> _To do_:
Using the records below, repeat exactly the lines from the one holding "exists bs'. cbn" through the one holding "Section File.", both ends included, and no others.

[Collected data]
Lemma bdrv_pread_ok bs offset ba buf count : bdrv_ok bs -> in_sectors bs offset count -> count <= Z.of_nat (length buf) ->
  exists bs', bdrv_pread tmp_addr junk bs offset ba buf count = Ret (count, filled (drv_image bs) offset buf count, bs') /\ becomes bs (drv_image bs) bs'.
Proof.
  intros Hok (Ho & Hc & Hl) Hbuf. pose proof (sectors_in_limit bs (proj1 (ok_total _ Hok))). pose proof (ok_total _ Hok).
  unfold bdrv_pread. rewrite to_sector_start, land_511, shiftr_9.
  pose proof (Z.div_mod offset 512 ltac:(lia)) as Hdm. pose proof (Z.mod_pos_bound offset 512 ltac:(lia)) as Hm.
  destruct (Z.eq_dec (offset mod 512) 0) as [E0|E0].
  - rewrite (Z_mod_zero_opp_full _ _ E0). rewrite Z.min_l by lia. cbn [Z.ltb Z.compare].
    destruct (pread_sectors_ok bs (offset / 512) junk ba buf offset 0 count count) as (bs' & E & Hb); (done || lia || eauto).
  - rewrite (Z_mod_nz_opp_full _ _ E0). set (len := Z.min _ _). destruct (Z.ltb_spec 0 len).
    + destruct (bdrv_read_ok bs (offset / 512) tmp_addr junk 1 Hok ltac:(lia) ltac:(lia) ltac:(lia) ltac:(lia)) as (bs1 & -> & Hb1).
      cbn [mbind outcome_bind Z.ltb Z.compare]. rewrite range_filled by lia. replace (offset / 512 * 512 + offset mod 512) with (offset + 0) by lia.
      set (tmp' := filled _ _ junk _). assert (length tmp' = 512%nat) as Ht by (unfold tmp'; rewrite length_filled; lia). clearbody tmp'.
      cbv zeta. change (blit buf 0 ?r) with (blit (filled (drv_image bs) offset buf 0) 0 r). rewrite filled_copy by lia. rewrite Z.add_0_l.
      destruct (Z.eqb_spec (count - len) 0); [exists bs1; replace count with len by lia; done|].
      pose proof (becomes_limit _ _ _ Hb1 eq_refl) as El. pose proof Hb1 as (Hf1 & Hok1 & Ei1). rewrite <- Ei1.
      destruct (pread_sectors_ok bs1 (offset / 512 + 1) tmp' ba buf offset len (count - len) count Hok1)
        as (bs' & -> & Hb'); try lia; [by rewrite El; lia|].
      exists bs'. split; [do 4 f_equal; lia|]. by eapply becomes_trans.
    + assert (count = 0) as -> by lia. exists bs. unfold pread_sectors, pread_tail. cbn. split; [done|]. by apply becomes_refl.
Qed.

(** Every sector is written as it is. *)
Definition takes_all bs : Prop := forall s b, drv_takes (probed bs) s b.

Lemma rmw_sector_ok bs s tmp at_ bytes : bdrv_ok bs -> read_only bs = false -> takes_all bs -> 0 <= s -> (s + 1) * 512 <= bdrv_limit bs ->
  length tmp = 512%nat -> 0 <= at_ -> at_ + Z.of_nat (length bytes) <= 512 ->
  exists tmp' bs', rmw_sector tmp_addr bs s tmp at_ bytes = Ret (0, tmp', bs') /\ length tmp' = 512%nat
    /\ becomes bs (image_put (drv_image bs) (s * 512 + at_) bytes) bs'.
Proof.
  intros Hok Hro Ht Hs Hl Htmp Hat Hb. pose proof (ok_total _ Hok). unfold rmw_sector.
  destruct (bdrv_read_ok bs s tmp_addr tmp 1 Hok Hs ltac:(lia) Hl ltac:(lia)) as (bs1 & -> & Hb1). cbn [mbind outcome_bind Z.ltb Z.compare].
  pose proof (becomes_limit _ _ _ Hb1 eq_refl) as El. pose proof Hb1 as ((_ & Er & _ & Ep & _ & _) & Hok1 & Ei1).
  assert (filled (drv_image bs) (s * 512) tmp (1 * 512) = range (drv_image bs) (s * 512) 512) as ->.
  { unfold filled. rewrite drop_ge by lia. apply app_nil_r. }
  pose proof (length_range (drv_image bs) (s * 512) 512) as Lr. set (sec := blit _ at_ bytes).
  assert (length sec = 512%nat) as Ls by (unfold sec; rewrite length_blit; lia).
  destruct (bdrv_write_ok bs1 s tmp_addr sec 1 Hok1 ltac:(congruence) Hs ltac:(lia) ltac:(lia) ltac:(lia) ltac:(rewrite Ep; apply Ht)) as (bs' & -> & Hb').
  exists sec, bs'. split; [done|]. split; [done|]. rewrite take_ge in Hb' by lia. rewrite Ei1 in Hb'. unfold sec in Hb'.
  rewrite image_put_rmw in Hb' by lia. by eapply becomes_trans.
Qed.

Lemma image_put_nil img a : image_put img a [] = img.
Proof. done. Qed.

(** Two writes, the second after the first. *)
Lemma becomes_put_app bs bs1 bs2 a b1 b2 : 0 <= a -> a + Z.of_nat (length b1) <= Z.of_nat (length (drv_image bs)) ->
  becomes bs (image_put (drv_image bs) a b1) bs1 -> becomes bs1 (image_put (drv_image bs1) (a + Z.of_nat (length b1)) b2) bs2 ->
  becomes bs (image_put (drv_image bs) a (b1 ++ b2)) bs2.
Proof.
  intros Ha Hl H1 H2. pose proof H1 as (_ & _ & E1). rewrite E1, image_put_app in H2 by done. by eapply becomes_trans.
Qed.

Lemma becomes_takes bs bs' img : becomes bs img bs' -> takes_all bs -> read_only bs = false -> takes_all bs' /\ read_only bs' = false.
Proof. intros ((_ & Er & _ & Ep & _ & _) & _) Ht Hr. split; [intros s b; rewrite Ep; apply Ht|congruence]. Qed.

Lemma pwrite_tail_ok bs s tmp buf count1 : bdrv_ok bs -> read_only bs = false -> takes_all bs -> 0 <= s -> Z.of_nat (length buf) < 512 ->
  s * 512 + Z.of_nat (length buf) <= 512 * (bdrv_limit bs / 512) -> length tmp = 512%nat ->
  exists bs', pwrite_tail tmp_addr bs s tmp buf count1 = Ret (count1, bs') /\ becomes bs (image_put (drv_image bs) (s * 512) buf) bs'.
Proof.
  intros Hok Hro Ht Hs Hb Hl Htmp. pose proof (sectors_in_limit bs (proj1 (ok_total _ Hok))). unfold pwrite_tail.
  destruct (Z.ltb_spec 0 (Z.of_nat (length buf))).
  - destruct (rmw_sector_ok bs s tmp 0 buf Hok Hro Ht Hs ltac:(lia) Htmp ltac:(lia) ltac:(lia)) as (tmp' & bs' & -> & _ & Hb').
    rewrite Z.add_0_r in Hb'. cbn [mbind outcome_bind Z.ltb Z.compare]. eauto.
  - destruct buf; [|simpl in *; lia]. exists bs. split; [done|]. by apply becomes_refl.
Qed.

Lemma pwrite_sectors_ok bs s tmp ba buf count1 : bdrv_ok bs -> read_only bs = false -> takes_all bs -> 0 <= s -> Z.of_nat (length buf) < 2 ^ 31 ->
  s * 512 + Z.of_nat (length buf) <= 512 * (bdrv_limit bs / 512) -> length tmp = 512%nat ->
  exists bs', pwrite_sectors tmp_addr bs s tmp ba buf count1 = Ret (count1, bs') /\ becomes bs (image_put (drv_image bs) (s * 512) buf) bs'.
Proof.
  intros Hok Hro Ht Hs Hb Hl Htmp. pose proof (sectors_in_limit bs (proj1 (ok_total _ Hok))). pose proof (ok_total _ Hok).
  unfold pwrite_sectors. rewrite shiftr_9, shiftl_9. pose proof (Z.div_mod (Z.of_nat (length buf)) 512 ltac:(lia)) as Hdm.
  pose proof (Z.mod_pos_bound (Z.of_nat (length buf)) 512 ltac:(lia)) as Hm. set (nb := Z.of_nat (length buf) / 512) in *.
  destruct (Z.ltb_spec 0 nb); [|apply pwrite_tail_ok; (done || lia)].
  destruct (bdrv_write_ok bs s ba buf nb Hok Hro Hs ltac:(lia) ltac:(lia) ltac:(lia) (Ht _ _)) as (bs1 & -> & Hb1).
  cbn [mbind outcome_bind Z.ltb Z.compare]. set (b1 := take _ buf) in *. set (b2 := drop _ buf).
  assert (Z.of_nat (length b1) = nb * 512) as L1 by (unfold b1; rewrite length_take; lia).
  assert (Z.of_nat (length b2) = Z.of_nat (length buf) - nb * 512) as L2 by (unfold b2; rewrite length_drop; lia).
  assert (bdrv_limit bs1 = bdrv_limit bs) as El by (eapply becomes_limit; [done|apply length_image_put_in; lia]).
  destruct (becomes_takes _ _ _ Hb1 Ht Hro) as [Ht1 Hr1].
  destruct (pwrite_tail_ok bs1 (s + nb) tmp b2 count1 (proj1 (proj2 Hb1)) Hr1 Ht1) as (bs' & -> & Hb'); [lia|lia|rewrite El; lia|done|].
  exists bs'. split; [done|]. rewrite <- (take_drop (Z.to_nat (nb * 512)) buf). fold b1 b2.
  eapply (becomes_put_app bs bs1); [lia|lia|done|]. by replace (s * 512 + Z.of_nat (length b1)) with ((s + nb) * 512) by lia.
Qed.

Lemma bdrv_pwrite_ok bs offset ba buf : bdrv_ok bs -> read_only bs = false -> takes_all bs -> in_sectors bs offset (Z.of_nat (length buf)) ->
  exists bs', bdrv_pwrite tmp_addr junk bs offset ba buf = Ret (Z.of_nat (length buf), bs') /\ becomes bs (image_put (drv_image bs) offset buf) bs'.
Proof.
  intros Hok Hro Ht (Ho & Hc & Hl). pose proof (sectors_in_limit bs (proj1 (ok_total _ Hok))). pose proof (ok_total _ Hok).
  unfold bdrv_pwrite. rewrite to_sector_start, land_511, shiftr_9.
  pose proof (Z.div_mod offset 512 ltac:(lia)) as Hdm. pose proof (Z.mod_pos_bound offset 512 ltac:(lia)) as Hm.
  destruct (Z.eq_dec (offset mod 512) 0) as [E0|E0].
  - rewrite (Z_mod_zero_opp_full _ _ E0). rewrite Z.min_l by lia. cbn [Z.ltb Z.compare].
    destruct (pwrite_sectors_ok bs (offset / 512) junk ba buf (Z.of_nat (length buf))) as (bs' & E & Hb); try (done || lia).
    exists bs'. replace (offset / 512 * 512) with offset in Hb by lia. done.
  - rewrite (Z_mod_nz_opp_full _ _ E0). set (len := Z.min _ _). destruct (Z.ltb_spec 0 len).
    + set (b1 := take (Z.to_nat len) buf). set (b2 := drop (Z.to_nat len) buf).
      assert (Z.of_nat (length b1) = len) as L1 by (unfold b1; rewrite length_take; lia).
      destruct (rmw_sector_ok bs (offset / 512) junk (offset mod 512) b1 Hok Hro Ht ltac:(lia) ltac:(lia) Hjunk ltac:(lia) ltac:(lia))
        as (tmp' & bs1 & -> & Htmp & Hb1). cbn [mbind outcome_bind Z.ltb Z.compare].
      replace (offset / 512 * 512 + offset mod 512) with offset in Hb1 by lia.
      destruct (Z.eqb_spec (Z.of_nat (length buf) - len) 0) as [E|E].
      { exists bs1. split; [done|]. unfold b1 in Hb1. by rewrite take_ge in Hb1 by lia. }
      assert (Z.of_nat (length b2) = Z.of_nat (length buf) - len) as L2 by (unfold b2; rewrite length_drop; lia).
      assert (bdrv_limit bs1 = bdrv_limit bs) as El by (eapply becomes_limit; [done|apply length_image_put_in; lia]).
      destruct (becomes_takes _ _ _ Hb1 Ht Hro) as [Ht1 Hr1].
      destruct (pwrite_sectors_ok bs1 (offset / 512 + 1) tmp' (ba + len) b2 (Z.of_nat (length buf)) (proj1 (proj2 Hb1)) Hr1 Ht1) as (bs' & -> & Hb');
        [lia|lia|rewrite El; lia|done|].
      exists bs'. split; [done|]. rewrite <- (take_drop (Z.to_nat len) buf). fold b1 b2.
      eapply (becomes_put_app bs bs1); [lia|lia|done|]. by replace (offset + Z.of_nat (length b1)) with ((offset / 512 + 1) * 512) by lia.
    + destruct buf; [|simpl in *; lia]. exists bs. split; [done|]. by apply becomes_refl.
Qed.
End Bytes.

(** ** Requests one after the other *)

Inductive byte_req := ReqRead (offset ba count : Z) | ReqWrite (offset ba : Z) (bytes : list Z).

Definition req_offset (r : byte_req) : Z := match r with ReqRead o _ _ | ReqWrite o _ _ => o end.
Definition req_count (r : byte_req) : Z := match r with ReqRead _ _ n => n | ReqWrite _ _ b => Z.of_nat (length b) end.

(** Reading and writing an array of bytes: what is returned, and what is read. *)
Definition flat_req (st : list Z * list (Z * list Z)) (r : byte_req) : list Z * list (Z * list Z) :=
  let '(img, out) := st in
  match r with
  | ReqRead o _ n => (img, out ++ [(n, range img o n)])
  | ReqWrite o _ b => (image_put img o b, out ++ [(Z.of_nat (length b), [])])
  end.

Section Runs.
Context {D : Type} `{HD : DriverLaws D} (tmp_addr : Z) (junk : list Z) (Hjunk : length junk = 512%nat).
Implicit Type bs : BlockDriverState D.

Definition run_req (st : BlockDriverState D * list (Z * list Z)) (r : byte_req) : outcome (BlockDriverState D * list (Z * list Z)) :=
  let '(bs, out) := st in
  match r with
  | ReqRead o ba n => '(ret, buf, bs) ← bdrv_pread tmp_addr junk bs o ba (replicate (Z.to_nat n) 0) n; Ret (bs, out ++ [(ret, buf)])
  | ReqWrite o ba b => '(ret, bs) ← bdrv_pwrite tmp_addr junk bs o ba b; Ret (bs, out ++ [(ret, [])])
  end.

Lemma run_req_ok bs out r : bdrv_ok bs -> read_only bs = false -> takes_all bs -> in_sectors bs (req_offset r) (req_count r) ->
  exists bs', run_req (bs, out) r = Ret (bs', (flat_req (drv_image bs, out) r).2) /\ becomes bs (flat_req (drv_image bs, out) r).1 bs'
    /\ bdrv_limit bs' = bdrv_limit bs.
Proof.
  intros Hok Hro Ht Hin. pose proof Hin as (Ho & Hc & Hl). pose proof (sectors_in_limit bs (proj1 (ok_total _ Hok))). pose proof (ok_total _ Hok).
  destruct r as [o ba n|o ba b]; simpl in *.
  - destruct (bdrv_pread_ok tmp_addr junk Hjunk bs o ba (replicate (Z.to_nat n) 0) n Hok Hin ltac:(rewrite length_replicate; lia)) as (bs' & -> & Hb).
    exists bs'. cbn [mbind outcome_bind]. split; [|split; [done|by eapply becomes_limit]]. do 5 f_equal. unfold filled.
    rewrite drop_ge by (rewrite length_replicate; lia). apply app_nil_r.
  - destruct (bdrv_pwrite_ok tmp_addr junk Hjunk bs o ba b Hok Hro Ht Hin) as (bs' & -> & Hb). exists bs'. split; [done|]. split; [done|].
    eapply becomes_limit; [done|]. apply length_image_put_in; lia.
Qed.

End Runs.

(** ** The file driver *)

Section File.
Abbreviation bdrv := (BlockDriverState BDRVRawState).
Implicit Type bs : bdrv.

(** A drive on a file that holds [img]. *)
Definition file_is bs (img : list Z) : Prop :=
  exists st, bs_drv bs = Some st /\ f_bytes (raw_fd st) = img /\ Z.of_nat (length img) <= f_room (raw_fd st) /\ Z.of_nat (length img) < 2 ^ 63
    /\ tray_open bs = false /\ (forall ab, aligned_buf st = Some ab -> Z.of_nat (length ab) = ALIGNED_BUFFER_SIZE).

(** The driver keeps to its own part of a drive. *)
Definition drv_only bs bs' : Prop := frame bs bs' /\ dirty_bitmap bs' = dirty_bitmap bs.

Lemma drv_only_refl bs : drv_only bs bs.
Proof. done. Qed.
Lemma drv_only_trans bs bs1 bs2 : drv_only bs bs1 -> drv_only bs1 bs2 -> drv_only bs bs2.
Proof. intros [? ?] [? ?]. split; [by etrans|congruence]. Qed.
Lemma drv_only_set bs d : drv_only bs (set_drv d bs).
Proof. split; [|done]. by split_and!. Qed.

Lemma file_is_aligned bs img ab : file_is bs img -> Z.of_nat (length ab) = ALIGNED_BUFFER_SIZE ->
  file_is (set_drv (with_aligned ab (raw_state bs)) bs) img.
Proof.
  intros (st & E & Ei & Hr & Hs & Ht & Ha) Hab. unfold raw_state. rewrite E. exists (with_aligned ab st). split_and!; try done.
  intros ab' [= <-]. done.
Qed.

> _Exercise response_:
    exists bs'. cbn [mbind outcome_bind]. split; [|split; [done|by eapply becomes_limit]]. do 5 f_equal. unfold filled.
    rewrite drop_ge by (rewrite length_replicate; lia). apply app_nil_r.
  - destruct (bdrv_pwrite_ok tmp_addr junk Hjunk bs o ba b Hok Hro Ht Hin) as (bs' & -> & Hb). exists bs'. split; [done|]. split; [done|].
    eapply becomes_limit; [done|]. apply length_image_put_in; lia.
Qed.

End Runs.

(** ** The file driver *)

Section File.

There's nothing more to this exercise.